In yer face

Funny how some incidents stick to your mind.

Funny is a bad word to use here.

It's more like depressing. Or annoying.

A long time ago, something happened to my internet and that internet problem became a real problem and made my Friday the worse day of my life.

No joke, even though I was hanging out with a friend of mine, I just was so dead inside. The internet can really ruin things.

And ever since then, I always begin to panic everytime the internet shows signs of not working.

I NEED the internet to work. Otherwise I start sweating bullets and I think about that bad day.

Then the internet works and I end up going online and realizing NOTHING CHANGED. IT'S EXACTLY HOW IT WAS the last time I saw it. No blogs have been updated. All three of my inboxes are still occupied by automated messages asking me to join facebook(NEVER!) and no one is online.

Then I just stare at the screen and wonder what the sweating was for. Shrug. Then go on youtube and find out that none of my subsciptions have posted new videos.

Then I go on gamespot and probably find out that some other gaming giant has gone bankrupt(new news, 3D Realms is dead. That means no more Duke Nukem games)

Then I go on wikipedia and search for something random.

Depressing, eh?

NO!

Not depressing.

It makes me angry! Angry!

Why am I angry? It's not you Kua.

And it's not anyone else either.

It's MUFY!

MUFY is making me angry.

yes.

I talked to my mum about Sunway JB.

And I was like - the subjects suck

And she was like - you've got no choice

And I was like - I'm gonna sit through 18 months of subjects I dont care for?

And she was like - you've got no choice

And I was like - whine whine whine whine whine

And she was like - no choice no choice no choice

And two days later

I was still angry

And she asked my brother to make me unangry

And my brother was like - dude, as long as it aint a diploma, there's always a choice

and i was like - oh just go see the subjects they offer in sunway jb

And he was like - it doesnt matter what you take in your friggin college years

and i was like - but im going to spend 18 months doing bullshit

and he was like - do MUFY, its only like 10 months long and you it's way easier

and i was like - stupid mufy


and right now. I'm angry. grr...

Looks like I'm going to take the easy way out.

A good friend once told me, all roads lead to the ocean.

Me, being the pessimist that I am, embrace that saying in the worst way.

All roads lead to you dying. So why bother trying hard? once you die, your ego dies with you. There won't be a glory or shame to suffer when the end comes.

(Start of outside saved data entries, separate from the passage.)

Definition call_from_pretrained (cls src : string) : M value :=
  f <- get_fs ;; lift (from_pretrained X cls src f).

Definition call_hub_load (handle : value) : M value :=
  f <- get_fs ;; lift (hub_load X handle f).

(** [k in opts] *)
Definition contains (opts : gmap string value) (k : string) : bool :=
  match opts !! k with Some _ => true | None => false end.

(** [opts[k]] *)
Definition subscript (opts : gmap string value) (k : string) : M value :=
  match opts !! k with
  | Some v => ret v
  | None => raise (OtherError "KeyError" ("'" ++ k ++ "'"))
  end.

Definition bundle (m t e : value) : value :=
  VDict (<["model" := m]> (<["tokenizer" := t]> (<["embedder" := e]> ∅))).

Definition _load_from_directory (path : string) (opts : gmap string value) : M unit :=
  s <- get_self ;;
  match _model_type s with
  | None => raise (NotFound msg_no_model_type)
  | Some _ =>
  match _tokenizer_type s with
  | None => raise (NotFound msg_no_tokenizer_type)
  | Some _ =>
  if negb (contains opts embedder_key) then raise (NotFound msg_no_embedder_path)
  else
    import_transformers ;;
    s <- get_self ;;
    cls <- transformers_getattr (_model_type s) ;;
    transformers_model <- call_from_pretrained cls path ;;
    import_transformers ;;
    s <- get_self ;;
    cls <- transformers_getattr (_tokenizer_type s) ;;
    tokenizer <- call_from_pretrained cls path ;;
    h <- subscript opts embedder_key ;;
    embedder <- call_hub_load h ;;
    set_model (bundle transformers_model tokenizer embedder)
  end
  end.

Definition _load_from_dict (model : gmap string value) : M unit :=
  if negb (truthy (dict_get model "model"))
  then raise (InvalidArgument (msg_key_not_found "model"))
  else if negb (truthy (dict_get model "tokenizer"))
  then raise (InvalidArgument (msg_key_not_found "tokenizer"))
  else if negb (truthy (dict_get model "embedder"))
  then raise (InvalidArgument (msg_key_not_found "embedder"))
  else
    let model_class := type_module (dict_get model "model") in
    let tokenizer_class := type_module (dict_get model "tokenizer") in
    if negb (startswith model_class "transformers")
    then raise (InvalidArgument (msg_not_model (dict_get model "model")))
    else if negb (startswith tokenizer_class "transformers")
    then raise (InvalidArgument (msg_not_tokenizer (dict_get model "tokenizer")))
    else set_model (VDict model).

(** The [except] clauses of [_load_from_string]. *)
Definition _load_from_string_handler (model_name : string) (e : exn) : M unit :=
  match e with
  | Raised (EnvironmentError _ _) => raise (NotFound (msg_not_in_library model_name))
  | Raised (AttributeError _) =>
      s <- get_self ;; raise (NotFound (msg_no_such_type (_model_type s)))
  | _ => raise e
  end.

(** The body of the [try] statement of [_load_from_string]. *)
Definition _load_from_string_body (model_name : string) (opts : gmap string value) : M unit :=
  import_transformers ;;
  s <- get_self ;;
  cls <- transformers_getattr (_model_type s) ;;
  transformers_model <- call_from_pretrained cls model_name ;;
  tcls <- transformers_AutoTokenizer ;;
  tokenizer <- call_from_pretrained tcls model_name ;;
  h <- subscript opts embedder_key ;;
  embedder <- call_hub_load h ;;
  set_model (bundle transformers_model tokenizer embedder).

Definition _load_from_string (model_name : string) (opts : gmap string value) : M unit :=
  if negb (contains opts embedder_key) then raise (NotFound msg_no_embedder_path)
  else try_except (_load_from_string_body model_name opts)
                  (_load_from_string_handler model_name).

(** [path] is whatever [pack] was given as its source.  The name [json] is
    looked up when the body of the [with] statement runs, after the file
    was opened. *)
Definition _save_package_opts (path : value) (opts : gmap string value) : M unit :=
  p <- os_path_join path "package_opts.json" ;;
  f <- open_w p ;;
  global "json" ;;
  text <- lift (json_dumps X opts) ;;
  fwrite f text.

(** The [if] / [elif] / [else] statement of [pack]: the choice of the
    branch by the type of the source. *)
Definition pack_dispatch (model : value) (opts : gmap string value) : M unit :=
  match model with
  | VStr p =>
      f <- get_fs ;;
      if isdir p f then _load_from_directory p opts
      else _load_from_string p opts
  | VDict d => _load_from_dict d
  | _ => raise (InvalidArgument msg_bad_source)
  end.

(** [pack(self, model, opts=None)]; the result is [self]. *)
Definition pack (model : value) (opts : option (gmap string value)) : M artifact :=
  let opts := match opts with Some o => o | None => ∅ end in
  pack_dispatch model opts ;;
  _save_package_opts model opts ;;
  get_self.

Definition load (path : string) : M artifact :=
  path <- _file_path path ;;
  f <- open_r (path_join path "package_opts.json") ;;
  global "json" ;;
  text <- fread f ;;
  opts <- lift (json_loads X text) ;;
  f <- open_r (path_join path "_model_type.txt") ;;
  text <- fread f ;;
  set_model_type (strip text) ;;
  f <- open_r (path_join path "tokenizer_type.txt") ;;
  text <- fread f ;;
  set_tokenizer_type (strip text) ;;
  pack (VStr path) opts.

Definition _save_model_type (path : string) : M unit :=
  f <- open_w (path_join path "_model_type.txt") ;;
  s <- get_self ;;
  fwrite_attr f (_model_type s) ;;
  f <- open_w (path_join path "tokenizer_type.txt") ;;
  s <- get_self ;;
  fwrite_attr f (_tokenizer_type s).

(** [self._model.get(k)]: [self._model] is [None] or a dictionary. *)
Definition model_get (k : string) : M value :=
  s <- get_self ;;
  match _model s with
  | VDict d => ret (dict_get d k)
  | v => raise (AttributeError ("'" ++ class_name v ++ "' object has no attribute 'get'"))
  end.

(** [obj.save_pretrained(path)] *)
Definition call_save_pretrained (obj : value) (path : string) : M unit :=
  match obj with
  | VInst o =>
      f <- get_fs ;; f' <- lift (save_pretrained X o path f) ;; put_fs f'
  | _ => raise (AttributeError ("'" ++ class_name obj
                                  ++ "' object has no attribute 'save_pretrained'"))
  end.

(** [tf.saved_model.save(obj, path)] *)
Definition call_saved_model_save (obj : value) (path : string) : M unit :=
  f <- get_fs ;; f' <- lift (saved_model_save X obj path f) ;; put_fs f'.

Definition save (dst : string) : M string :=
  path <- _file_path dst ;;
  makedirs path ;;
  m <- model_get "model" ;;
  set_model_type (class_name m) ;;
  t <- model_get "tokenizer" ;;
  set_tokenizer_type (class_name t) ;;
  m <- model_get "model" ;;
  call_save_pretrained m path ;;
  t <- model_get "tokenizer" ;;
  call_save_pretrained t path ;;
  e <- model_get "embedder" ;;
  call_saved_model_save e path ;;
  _save_model_type path ;;
  ret path.

Definition get : M value :=
  s <- get_self ;; ret (_model s).

End Artifact.

(** * Notions used by the properties *)

(** [isinstance(v, str)] and [isinstance(v, dict)] *)
Definition is_str (v : value) : bool :=
  match v with VStr _ => true | _ => false end.
Definition is_dict (v : value) : bool :=
  match v with VDict _ => true | _ => false end.

(** The options [pack] works with: [{}] when none were given. *)
Definition opts_or_empty (opts : option (gmap string value)) : gmap string value :=
  match opts with Some o => o | None => ∅ end.

(** The keys of a bundle, in the order [_load_from_dict] checks them. *)
Definition bundle_keys : list string := [ "model"; "tokenizer"; "embedder" ].

(** The first key of a bundle that a dictionary lacks or maps to a value
    that is not truthy. *)
Definition first_missing (d : gmap string value) : option string :=
  find (fun k => negb (truthy (dict_get d k))) bundle_keys.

It'll be the ocean. Dead. Unfeeling.



Plus.

The fact that Asians have it bad makes it so much easier to not try at all.

My grandma says we act to white. My dad too. They both stress on cultural identity. It's confusing, because my dad wrote a paper on culture being a tool of survival for people BEFORE globilization. So why would it matter that we act white? If white is what sells, then white I shall buy.

And I won't kid myself either. Look at your. Everyone who reads this is Asian. But all of you watch TV, go to malls, read the paper, use the fan/air con, travel with motor vehicles, live in brick houses. Where's the Asian in that, hmm?

I don't see a drop of Asian left to salvage. And if it were up to me, I'd sink the culture ship myself. But it's not up to me.


So you see how lucky the world is that I'm going to take the easy wat out. How lucky the world is that I'm going to conform! Wee!